Heartworms are transmitted when a mosquito feasts on an infected pet. During its blood meal it sucks out microfilaria. After about two weeks of incubation inside a mosquito, the microfilaria become infective larvae. At this point, when the mosquito bites another pet, the infective larvae are passed on to that animal through the bite. The infective larvae then move through the tissues of the body for approximately three months. When they reach adult size, they enter the heart.

Cause and effect: Now that we know the lifecycle of these yucky guys, you’re probably wondering exactly what heartworm infestation does. Once dogs accumulate larger numbers of adult heartworms, blood circulation can be impaired, resulting in serious damage to the vital organs (heart, lungs, liver, and kidneys). Dogs can be infected with heartworms but appear healthy for a good amount of time; this isn’t to say that damage isn’t being done internally during that time. While some dogs can lead fairly normal lives with a few heartworms in their systems, in its advanced stages, the disease can cause difficulty breathing, coughing, exhaustion, and weight loss. If left untreated, heartworm disease can lead to congestive heart failure and eventual death.

Hide and Seek: A routine blood test can detect heartworms in early stages. I worked in a non-profit clinic in Florida where I would routinely see 4-5 heartworm-positive dogs a day. A drop of blood under a microscope and a trained eye was all it took to see microfilaria swimming on the screen. A “snap” test would confirm the diagnosis. On rare occasions, a dog will have adult heartworms but no microfilaria. In those cases a radiograph and other blood work are needed to confirm an infection.

Treatment: The good news is that if detected early, most dogs can be treated effectively. The adult worms are killed with a series of an injectable arsenical drug. A few days after treatment, the dead worms lodge in small blood vessels and stay there decomposing for the next few months. After receiving treatment, a dog must be kept calm and quiet to prevent damage to the lungs from the decomposing worms. He can resume normal activity, slowly, about a month after the treatment. Once the adult heartworms are killed, another drug is used to eliminate the microfilaria, which are not affected by the same drug used to kill the adults.

Heartworm treatment can be risky for the patient; your dog should always have a complete physical exam before it begins. That includes a full panel of blood work as well as chest radiographs.

Prevention is the simplest cure!

Preventing heartworm infection is as easy as marking your calendar once a month! Veterinarians have developed many medications that, when given monthly, keep the infective larvae from developing into adult worms. Before starting your dog on prevention (unless you have a young puppy), your vet will take a blood sample to make sure your pet is not already infected with heartworms.
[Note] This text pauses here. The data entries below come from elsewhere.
Lemma triple_products :
  exists us ue ui,
    ulps (x * rs) = Some us /\ ulps (x * re) = Some ue /\
    ulps (x * ri) = Some ui /\
    0 <= us /\ 0 <= ue /\ 0 <= ui /\
    2 ^ 56 * (us + ue) <= 2 ^ 56 * ux - 2 ^ 51 * ux /\
    2 ^ 53 * Z.abs (us + ue + ui - ux) <= 2 * ux + 2 ^ 54.
Proof.
  destruct (mul_ratio_ulps x rs mx ms ex es Hx Hrs Hmx Hes)
    as (us & Hus & Hus0 & Bs).
  destruct (mul_ratio_ulps x re mx me ex ee Hx Hre Hmx Hee)
    as (ue & Hue & Hue0 & Be).
  destruct (mul_ratio_ulps x ri mx mi ex ei Hx Hri Hmx Hei)
    as (ui & Hui & Hui0 & Bi).
  fold ux Rs in Bs. fold ux Re in Be. fold ux Ri in Bi.
  exists us, ue, ui. do 6 (split; [assumption|]).
  pose proof (ratio_scaled_bounds ms es rs Hrs Hes) as HRs.
  pose proof (ratio_scaled_bounds me ee re Hre Hee) as HRe.
  pose proof (ratio_scaled_bounds mi ei ri Hri Hei) as HRi.
  fold Rs in HRs. fold Re in HRe. fold Ri in HRi.
  assert (Hux0 : 0 <= ux) by lia.
  assert (HT : ux * Rs + ux * Re + ux * Ri =
               2 ^ 56 * ux + ux * (Rs + Re + Ri - 2 ^ 56)) by ring.
  assert (HD : -(4 * ux) <= ux * (Rs + Re + Ri - 2 ^ 56) <= 4 * ux).
  { apply Z.abs_le in Hsum. destruct Hsum as [Hl Hu]. split.
    - replace (- (4 * ux)) with (ux * (-4)) by ring.
      apply Z.mul_le_mono_nonneg_l; assumption.
    - rewrite (Z.mul_comm 4 ux).
      apply Z.mul_le_mono_nonneg_l; assumption. }
  assert (HAs : 0 <= ux * Rs) by (apply Z.mul_nonneg_nonneg; lia).
  assert (HAe : 0 <= ux * Re) by (apply Z.mul_nonneg_nonneg; lia).
  assert (HAi : 2 ^ 52 * ux <= ux * Ri).
  { rewrite (Z.mul_comm (2 ^ 52) ux).
    apply Z.mul_le_mono_nonneg_l; lia. }
  apply product_bound_linear in Bs; [|assumption].
  apply product_bound_linear in Be; [|assumption].
  apply product_bound_linear in Bi; [|lia].
  set (As := ux * Rs) in *. set (Ae := ux * Re) in *.
  set (Ai := ux * Ri) in *. set (Dl := ux * (Rs + Re + Ri - 2 ^ 56)) in *.
  clearbody As Ae Ai Dl ux.
  clear - HT HD HAs HAe HAi Bs Be Bi Hus0 Hue0 Hui0 Hux.
  split; [lia|]. apply Z.abs_le. lia.
Qed.

(** Below the last few floats before overflow the float sum is finite
    too, and both sums are within 1e-9 of the income. *)
Lemma triple_sums :
  ux <= 2 ^ 2098 - 5 * 2 ^ 2045 ->
  exists us ue ui ut,
    ulps (x * rs) = Some us /\ ulps (x * re) = Some ue /\
    ulps (x * ri) = Some ui /\
    ulps (x * rs + x * re + x * ri) = Some ut /\
    within_1e9 (us + ue + ui) ux /\ within_1e9 ut ux.
Proof.
  intros Hmax.
  destruct triple_products
    as (us & ue & ui & Hus & Hue & Hui & Hs0 & He0 & Hi0 & Hse & Hsum3).
  apply abs_scaled in Hsum3; [|lia].
  assert (Hlt1 : us + ue < overflow_threshold)
    by (unfold overflow_threshold; lia).
  destruct (add_ulps _ _ us ue Hus Hue Hs0 He0 Hlt1) as (ut1 & Hut1 & B1).
  apply abs_scaled in B1; [|lia].
  assert (Hlt2 : ut1 + ui < overflow_threshold)
    by (unfold overflow_threshold; lia).
  destruct (add_ulps _ _ ut1 ui Hut1 Hui ltac:(lia) Hi0 Hlt2)
    as (ut & Hut & B2).
  apply abs_scaled in B2; [|lia].
  exists us, ue, ui, ut. do 4 (split; [assumption|]).
  unfold within_1e9. rewrite (Z.abs_eq ux) by lia.
  split.
  - apply abs_scaled; lia.
  - apply abs_scaled; lia.
Qed.
End Triple.
(** [`${v}`] for a query value. *)
Definition template (v : option qval) : string :=
  match v with
  | None => "undefined"
  | Some q => ToString q
  end.

(** [Number.isNaN(v)]: true only for the number NaN; it does not convert
    its argument. *)
Definition Number_isNaN (v : jsval) : bool :=
  match v with
  | JNumber x => PrimFloat.is_nan x
  | _ => false
  end.

(** SameValueZero on numbers, the comparison of [Array.prototype.includes]:
    NaN equals NaN, and +0 equals -0. *)
Definition sameValueZero (x y : float) : bool :=
  PrimFloat.eqb x y || (PrimFloat.is_nan x && PrimFloat.is_nan y).

Definition includes (l : list float) (x : float) : bool :=
  existsb (sameValueZero x) l.

(* ================================================================== *)
(** ** Mongo object ids *)
(* ================================================================== *)

(** An [ObjectId] is twelve bytes.  [String(id)] (what the Redis client
    sends when it is handed an id) is its 24 lower-case hexadecimal digits,
    and [ObjectId(s)] accepts a string of 24 hexadecimal digits or a string
    of 12 bytes, and throws on anything else. *)
Record ObjectId : Type := mkObjectId { oid_bytes : list byte }.

#[global] Instance byte_eq_dec : EqDecision byte := Byte.byte_eq_dec.
#[global] Instance ObjectId_eq_dec : EqDecision ObjectId.
Proof. solve_decision. Defined.

Definition wf_oid (o : ObjectId) : Prop := List.length (oid_bytes o) = 12%nat.

Definition hex_digit (n : N) : ascii :=
  match n with
  | 0%N => "0" | 1%N => "1" | 2%N => "2" | 3%N => "3"
  | 4%N => "4" | 5%N => "5" | 6%N => "6" | 7%N => "7"
  | 8%N => "8" | 9%N => "9" | 10%N => "a" | 11%N => "b"
  | 12%N => "c" | 13%N => "d" | 14%N => "e" | _ => "f"
  end%char.

Definition hex_value (c : ascii) : option N :=
  let n := N_of_ascii c in
  if (48 <=? n)%N && (n <=? 57)%N then Some (n - 48)%N
  else if (97 <=? n)%N && (n <=? 102)%N then Some (n - 87)%N
  else if (65 <=? n)%N && (n <=? 70)%N then Some (n - 55)%N
  else None.

Definition hex_of_byte (b : byte) (tail : string) : string :=
  let n := Byte.to_N b in
  String (hex_digit (n / 16)) (String (hex_digit (n mod 16)) tail).

Fixpoint hex_of_bytes (l : list byte) : string :=
  match l with
  | [] => ""
  | b :: tl => hex_of_byte b (hex_of_bytes tl)
  end.

Fixpoint bytes_of_hex (s : string) : option (list byte) :=
  match s with
  | EmptyString => Some []
  | String h (String l rest) =>
      match hex_value h, hex_value l, bytes_of_hex rest with
      | Some hv, Some lv, Some tl =>
          match Byte.of_N (16 * hv + lv) with
          | Some b => Some (b :: tl)
          | None => None
          end
      | _, _, _ => None
      end
  | String _ EmptyString => None
  end.

Definition toHexString (o : ObjectId) : string := hex_of_bytes (oid_bytes o).

Definition ObjectId_of_string (s : string) : result ObjectId :=
  if Nat.eqb (String.length s) 12 then Ret (mkObjectId (list_byte_of_string s))
  else if Nat.eqb (String.length s) 24 then
    match bytes_of_hex s with
    | Some l => Ret (mkObjectId l)
    | None => Throw "Argument passed in must be a single String of 12 bytes or a string of 24 hex characters"
    end
  else Throw "Argument passed in must be a single String of 12 bytes or a string of 24 hex characters".

(* ================================================================== *)
(** ** Documents, requests, responses and the state of the service *)
(* ================================================================== *)

(** A document of the [users] collection. *)
Record UserDoc : Type := mkUserDoc {
  user_id : ObjectId;          (* _id *)
  user_email : string;
  user_password : string       (* the SHA-1 of the password *)
}.

(** [{ email, id }], what [addUser] and [getUserFromSession] return. *)
Record UserInfo : Type := mkUserInfo {
  info_email : string;
  info_id : ObjectId
}.

(** [parentId] of a file document: the number [0] for the root, or the id
    of a folder. *)
Inductive parentRef : Type :=
| ParentRoot
| ParentId (id : string).

(** A document of the [files] collection, as the controllers read it. *)
Record FileDoc : Type := mkFileDoc {
  file_id : string;
  file_userId : ObjectId;
  file_name : string;
  file_type : string;
  file_isPublic : bool;
  file_parentId : parentRef;
  file_localPath : string      (* read for non-folders only *)
}.

(** Jobs of the two Bull queues of the worker module. *)
Record FileJob : Type := mkFileJob { job_userId : ObjectId; job_fileId : string }.
Record UserJob : Type := mkUserJob { ujob_userId : ObjectId }.

(** The parts of an HTTP request the handlers read: two headers, the path
    parameter, the query string and the fields of the JSON body (a missing
    field is [None], JavaScript's [undefined]). *)
Record request : Type := mkRequest {
  h_authorization : option string;
  h_x_token : option string;
  param_id : string;
  q_size : option qval;
  q_page : option qval;
  q_parentId : option qval;
  b_email : option string;
  b_password : option string;
  b_name : option string;
  b_type : option string;
  b_parentId : option parentRef;
  b_isPublic : option bool;
  b_data : option string
}.
(** * delete_default_cloudtrail: a shallow embedding and its properties

    The program under study is [src/delete_default_cloudtrail.py]: it
    assumes a role in a target AWS account, looks up the one CloudTrail
    trail whose name starts with a configured prefix and, unless it runs
    as a dry run, stops and deletes the trail, empties its S3 bucket and
    deletes the bucket.

    Layout: Python values and exceptions, the module-level configuration,
    account-id extraction, a state-and-trace monad for the boto3 calls, the
    functions of the module, a simulated AWS account, then the theorems. *)

From Stdlib Require Import String Ascii List Bool Arith Lia.
Import ListNotations.
Local Open Scope string_scope.
Local Open Scope list_scope.

(** ** Python values, messages and exceptions *)

(** A decoded JSON document, as the Lambda runtime hands it to the handler.
    A number keeps its lexeme: the program never computes with one. *)
#[warnings="-register-all"]
Inductive Value : Type :=
| VNone
| VBool (b : bool)
| VNum (lexeme : string)
| VStr (s : string)
| VList (elems : list Value)
| VDict (items : list (string * Value)).

(** The [response] payload of a botocore [ClientError]. *)
Record ClientErrorData : Type := mkClientError {
  operation_name : string;
  error_code : string;
  error_message : string
}.

(** An f-string or a %-style log line, kept as its literal text and the
    values interpolated into it, in order. *)
Inductive Piece : Type :=
| Lit (text : string)
| PStr (s : string)
| PInt (n : nat)
| PNames (names : list string)
| PVal (v : Value)
| POpt (o : option string)
| PErr (e : ClientErrorData).

Definition Msg : Type := list Piece.

Inductive Exn : Type :=
| KeyError (key : Value)
| TypeError
| IndexError
| ClientError (e : ClientErrorData)
| BotoCoreError (what : string)
| NoCloudtrailsFoundError (msg : Msg)
| MultipleCloudtrailsFoundError (msg : Msg)
| DeleteDefaultCloudtrailError (msg : Msg) (cause : ClientErrorData).

(** The outcome of a Python call: a value or a raised exception. *)
Inductive Result (A : Type) : Type :=
| Return (a : A)
| Raise (e : Exn).
Arguments Return {A} a.
Arguments Raise {A} e.

Definition rbind {A B} (r : Result A) (f : A -> Result B) : Result B :=
  match r with
  | Return a => f a
  | Raise e => Raise e
  end.

(** ** Strings *)

(** [str.lower] on the ASCII letters; every other character is kept.  (No
    character outside ASCII lowers to a letter of "true".) *)
Definition lower_ascii (c : ascii) : ascii :=
  let n := nat_of_ascii c in
  if ((65 <=? n)%nat && (n <=? 90)%nat)%bool then ascii_of_nat (n + 32) else c.

Fixpoint lower (s : string) : string :=
  match s with
  | EmptyString => EmptyString
  | String c s' => String (lower_ascii c) (lower s')
  end.

(** [name.startswith(prefix)]: a literal, case-sensitive leading substring. *)
Definition startswith (s pre : string) : bool := String.prefix pre s.

(** [s.split(sep)] for a one-character separator. *)
Fixpoint split (sep : ascii) (s : string) : list string :=
  match s with
  | EmptyString => [EmptyString]
  | String c s' =>
      if Ascii.eqb c sep then EmptyString :: split sep s'
      else match split sep s' with
           | [] => [String c EmptyString]
           | w :: ws => String c w :: ws
           end
  end.

(** [xs[i]] on a list. *)
Definition list_getitem {A} (xs : list A) (i : nat) : Result A :=
  match nth_error xs i with
  | Some x => Return x
  | None => Raise IndexError
  end.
While some people are comfortable giving their pet a preventive from early spring until the winter, I personally believe that year round coverage is the best (and safest!) way to go! Obviously this is a must in high mosquito areas or for dogs that spend a great amount of time outside.

There are a variety of products you can use on your pet: Heartgard, Interceptor, and Sentinel are chewable pills. Sentinel is made by the same company as Interceptor, but also kills fleas. Revolution is a topical treatment applied between the shoulder blades on your dog’s back. Each of these treatments offers additional protection against other common issues (fleas, etc.), varying by medication, so you have options based on your specific environment.